È facile capire come avere a disposizione due emisferi, ognuno dei quali elabora le informazioni alla sua maniera, accresca la capacità del cervello di percepire il mondo circostante e aumenti le nostre probabilità di sopravvivenza come specie. Essendo i nostri emisferi tanto esperti nel tessere insieme un’unica percezione continua del mondo, per noi è in pratica impossibile distinguere consapevolmente quello che succede nella parte sinistra del cervello da quello che succede nella parte destra. L’emisfero destro, che controlla la parte sinistra del corpo, funziona come un processore parallelo. I nostri vari sistemi sensoriali rovesciano contemporaneamente nel cervello flussi indipendenti di informazioni.

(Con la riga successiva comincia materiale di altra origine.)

(* ===== verification/Addr.v ===== *)
(** * iroh addresses in the ledger: [crates/wire/src/msg/addr.rs]

    Both directions of the conversion between an [iroh::EndpointAddr] and the
    [Value] a ledger holds, and the round trip. The [iroh] types, their parsers
    and their [Display] are [Externals]. *)

From S2P Require Import Prelude BTree Text Codec Externals Keys Subkey Msg.

Definition ENDPOINT_ID : rstring := str "endpoint_id".
Definition ADDR_TYPE : rstring := str "type".
Definition ADDR : rstring := str "addr".
Definition ADDRS : rstring := str "addrs".
Definition RELAY : rstring := str "relay".
Definition IP : rstring := str "ip".
Definition CUSTOM : rstring := str "custom".

Inductive AddrError : Type :=
  | AddrError_NotAMap (what : rstring)
  | AddrError_MissingField (field : rstring)
  | AddrError_AddrsNotAnArray
  | AddrError_BadEndpointId (text : rstring)
  | AddrError_BadAddr (kind text : rstring)
  | AddrError_UnknownAddrType (kind : rstring)
  | AddrError_UnsupportedAddr (addr : rstring).

(** [impl Display for AddrError]. *)
Definition AddrError_display (e : AddrError) : rstring :=
  match e with
  | AddrError_NotAMap what => str "a " ++ what ++ str " is a map"
  | AddrError_MissingField field => str "no `" ++ field ++ str "` string"
  | AddrError_AddrsNotAnArray => str "`" ++ ADDRS ++ str "` is an array"
  | AddrError_BadEndpointId text => text ++ str " is not an endpoint id"
  | AddrError_BadAddr kind text => text ++ str " is not a " ++ kind ++ str " address"
  | AddrError_UnknownAddrType kind => str "no transport is called " ++ kind
  | AddrError_UnsupportedAddr addr => addr ++ str " has no ledger encoding"
  end.

Section addr.
Context `{Externals}.

(** [TryFrom<&Value> for iroh::TransportAddr]. *)
Definition TransportAddr_try_from (value : Value) : Result AddrError TransportAddr :=
  match value with
  | Value_Map fields =>
      match bt_get fields ADDR_TYPE with
      | Some (Value_String kind) =>
          match bt_get fields ADDR with
          | Some (Value_String addr) =>
              let bad {A} (o : option A) (wrap : A → TransportAddr) :=
                match o with
                | Some a => Ok (wrap a)
                | None => Err (AddrError_BadAddr kind addr)
                end in
              if decide (kind = RELAY) then bad (relay_parse addr) TransportAddr_Relay
              else if decide (kind = IP) then bad (socket_parse addr) TransportAddr_Ip
              else if decide (kind = CUSTOM) then bad (custom_parse addr) TransportAddr_Custom
              else Err (AddrError_UnknownAddrType kind)
          | _ => Err (AddrError_MissingField ADDR)
          end
      | _ => Err (AddrError_MissingField ADDR_TYPE)
      end
  | _ => Err (AddrError_NotAMap (str "transport address"))
  end.

(** [matches!(addr, Err(AddrError::UnknownAddrType(_)))]. *)
Definition is_unknown_type (addr : Result AddrError TransportAddr) : bool :=
  match addr with Err (AddrError_UnknownAddrType _) => true | _ => false end.

(** [TryFrom<&Value> for iroh::EndpointAddr]. *)
Definition EndpointAddr_try_from (value : Value) : Result AddrError EndpointAddr :=
  match value with
  | Value_Map fields =>
      match bt_get fields ENDPOINT_ID with
      | Some (Value_String id) =>
          match endpoint_id_from_z32 id with
          | Some id =>
              match bt_get fields ADDRS with
              | Some (Value_Array addrs) =>
                  match collect (base.filter (λ a, Is_true (negb (is_unknown_type a)))
                          (map TransportAddr_try_from addrs)) with
                  | Ok addrs => Ok (endpoint_addr_from_parts id addrs)
                  | Err e => Err e
                  end
              | Some _ => Err AddrError_AddrsNotAnArray
              | None => Err (AddrError_MissingField ADDRS)
              end
          | None => Err (AddrError_BadEndpointId id)
          end
      | _ => Err (AddrError_MissingField ENDPOINT_ID)
      end
  | _ => Err (AddrError_NotAMap (str "endpoint address"))
  end.

(** [TryFrom<&iroh::TransportAddr> for Value]. *)
Definition Value_try_from_transport (addr : TransportAddr) : Result AddrError Value :=
  let entry (kind text : rstring) :=
    Ok (Value_Map (bt_from_iter [(ADDR_TYPE, Value_String kind); (ADDR, Value_String text)])) in
  match addr with
  | TransportAddr_Relay url => entry RELAY (relay_display url)
  | TransportAddr_Ip socket => entry IP (socket_display socket)
  | TransportAddr_Custom custom => entry CUSTOM (custom_display custom)
  | TransportAddr_Other display => Err (AddrError_UnsupportedAddr display)
  end.

(** [TryFrom<&iroh::EndpointAddr> for Value]. *)
Definition Value_try_from_endpoint (addr : EndpointAddr) : Result AddrError Value :=
  match collect (map Value_try_from_transport (endpoint_addr_addrs addr)) with
  | Ok addrs =>
      Ok (Value_Map (bt_from_iter
        [(ENDPOINT_ID, Value_String (endpoint_id_to_z32 (endpoint_addr_id addr)));
         (ADDRS, Value_Array addrs)]))
  | Err e => Err e
  end.
End addr.

(** ** Lemmas *)

Section roundtrip.
Context `{Externals}.

(** What [iroh] documents of the text forms. *)
Hypothesis z32_roundtrip : ∀ id, endpoint_id_from_z32 (endpoint_id_to_z32 id) = Some id.
Hypothesis relay_roundtrip : ∀ u, relay_parse (relay_display u) = Some u.
Hypothesis socket_roundtrip : ∀ a, socket_parse (socket_display a) = Some a.
Hypothesis custom_roundtrip : ∀ c, custom_parse (custom_display c) = Some c.

Lemma transport_roundtrip addr v :
  Value_try_from_transport addr = Ok v → TransportAddr_try_from v = Ok addr.
Proof using relay_roundtrip socket_roundtrip custom_roundtrip.
  destruct addr as [u|s|c|d]; intros Hv; simplify_eq/=; vm_compute bt_get;
    by rewrite ?relay_roundtrip, ?socket_roundtrip, ?custom_roundtrip.
Qed.

Lemma transports_roundtrip addrs vs :
  collect (map Value_try_from_transport addrs) = Ok vs →
  map TransportAddr_try_from vs = map Ok addrs.
Proof using relay_roundtrip socket_roundtrip custom_roundtrip.
  revert vs. induction addrs as [|a addrs IH]; intros vs Hvs; simplify_eq/=; [done|].
  destruct (Value_try_from_transport a) as [v|e] eqn:Hv; [|done].
  destruct (collect _) as [vs'|e] eqn:Hc; simplify_eq/=.
  by rewrite (transport_roundtrip a v), (IH vs').
Qed.

Lemma filter_known (addrs : list TransportAddr) :
  base.filter (λ a, Is_true (negb (is_unknown_type a))) (map (@Ok AddrError _) addrs)
  = map Ok addrs.
Proof. induction addrs as [|a addrs IH]; [done|]. simpl map. by rewrite filter_cons_True, IH. Qed.
End roundtrip.

(** ** Properties *)

(** An address written into the ledger reads back as itself, given
    the text round trips [iroh] documents. *)
Theorem endpoint_addr_roundtrip `{Externals} (addr : EndpointAddr) (v : Value)
    (Hz32 : ∀ id, endpoint_id_from_z32 (endpoint_id_to_z32 id) = Some id)
    (Hrelay : ∀ u, relay_parse (relay_display u) = Some u)
    (Hsocket : ∀ a, socket_parse (socket_display a) = Some a)
    (Hcustom : ∀ c, custom_parse (custom_display c) = Some c)
    (Hparts : ∀ a, endpoint_addr_from_parts (endpoint_addr_id a) (endpoint_addr_addrs a) = a) :
  Value_try_from_endpoint addr = Ok v → EndpointAddr_try_from v = Ok addr.
Proof.
  unfold Value_try_from_endpoint. intros Hv.
  destruct (collect _) as [vs|e] eqn:Hvs; simplify_eq.
  unfold EndpointAddr_try_from. vm_compute bt_get. cbv iota. rewrite Hz32.
  rewrite (transports_roundtrip Hrelay Hsocket Hcustom _ _ Hvs), filter_known, collect_Ok.
  by rewrite Hparts.
Qed.

Lemma endpoint_addr_roundtrip_witness :
  ∃ v, @Value_try_from_endpoint Toy (MkToyEndpointAddr (str "id") [TransportAddr_Ip (str "::1")])
         = Ok v ∧
       @EndpointAddr_try_from Toy v
         = Ok (MkToyEndpointAddr (str "id") [TransportAddr_Ip (str "::1")]).
Proof.
  eexists. split; [reflexivity|].
  apply (@endpoint_addr_roundtrip Toy); try reflexivity. by intros [].
Defined.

Attimo dopo attimo, la mente destra crea un collage generale dell’aspetto, del suono, del sapore, dell’odore e delle sensazioni tattili di un dato momento: gli attimi non si limitano ad arrivare e andarsene di corsa, ma sono ricchi di sensazioni, pensieri, emozioni e, spesso, reazioni fisiologiche. Le informazioni, così elaborate, ci consentono un inventario immediato dello spazio circostante e della sua relazione con noi.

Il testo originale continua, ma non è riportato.